Task to carry out:
Find the lines in the records below that contain "answer", and report each of them.

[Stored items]
(** C8. In every session that gives a URL: when the stripped answer to the
    device prompt is not empty and its lowercased value is neither "cuda"
    nor "cpu", the collector prints "[!] Unrecognized device: '<value>'.
    Using default: cuda." and returns normally with the device "cuda"; when
    the answer is empty, it returns the device "cuda" as well, and prints no
    such warning. *)
Theorem unrecognized_device_uses_default (w : World) :
  answer 1 w <> [] ->
  (answer 3 w <> [] ->
   let device := lower (answer 3 w) in
   device <> lit "cuda" -> device <> lit "cpu" ->
   exists outdir url language model w',
     prompt_all_inputs w = (Ok (outdir, url, language, lit "cuda", model), w')
     /\ In (Printed (lit "[!] Unrecognized device: '" ++ device
                      ++ lit "'. Using default: cuda."))
          (trace w'))
  /\ (answer 3 w = [] ->
      exists outdir url language model w' evs,
        prompt_all_inputs w = (Ok (outdir, url, language, lit "cuda", model), w')
        /\ trace w' = trace w ++ evs
        /\ forall d,
             ~ In (Printed (lit "[!] Unrecognized device: '" ++ d
                            ++ lit "'. Using default: cuda."))
                  evs).
Proof.
  intros Hurl.
  destruct (prompt_all_inputs_eq w) as (w' & E & T & _).
  assert (Ht : truthy (answer 1 w) = true)
    by (destruct (answer 1 w); [contradiction|reflexivity]).
  rewrite Ht in E, T. split.
  - intros Hdev device Hcuda Hcpu.
    rewrite (or_else_given (answer 3 w) default_device Hdev) in E, T.
    fold device in E, T.
    assert (Hk : existsb (eqb device) [lit "cuda"; lit "cpu"] = false).
    { cbn [existsb]. apply eqb_neq in Hcuda, Hcpu. now rewrite Hcuda, Hcpu. }
    rewrite Hk in E, T.
    do 5 eexists. split; [exact E|].
    rewrite T, !in_app_iff. right. right. right. left. now left.
  - intros Hdev. rewrite Hdev in E, T.
    replace (existsb (eqb (lower (or_else [] default_device)))
               [lit "cuda"; lit "cpu"]) with true in E, T by reflexivity.
    do 6 eexists. split; [exact E|]. split; [exact T|].
    intros d Hin. rewrite !in_app_iff in Hin.
    destruct Hin as [Hin|[Hin|[Hin|Hin]]].
    + destruct Hin as [H|[H|[]]]; discriminate H.
    + destruct Hin as [H|[H|[]]]; discriminate H.
    + destruct Hin.
    + destruct (eqb _ (lit "en")); [destruct Hin|].
      destruct Hin as [H|[]]. revert H.
      match goal with
      | |- context [switching_model_msg ?l _] => generalize l
      end.
      intros l H. vm_compute in H. discriminate H.
Qed.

Output:
(** C8. In every session that gives a URL: when the stripped answer to the
    the answer is empty, it returns the device "cuda" as well, and prints no
  answer 1 w <> [] ->
  (answer 3 w <> [] ->
   let device := lower (answer 3 w) in
  /\ (answer 3 w = [] ->
  assert (Ht : truthy (answer 1 w) = true)
    by (destruct (answer 1 w); [contradiction|reflexivity]).
    rewrite (or_else_given (answer 3 w) default_device Hdev) in E, T.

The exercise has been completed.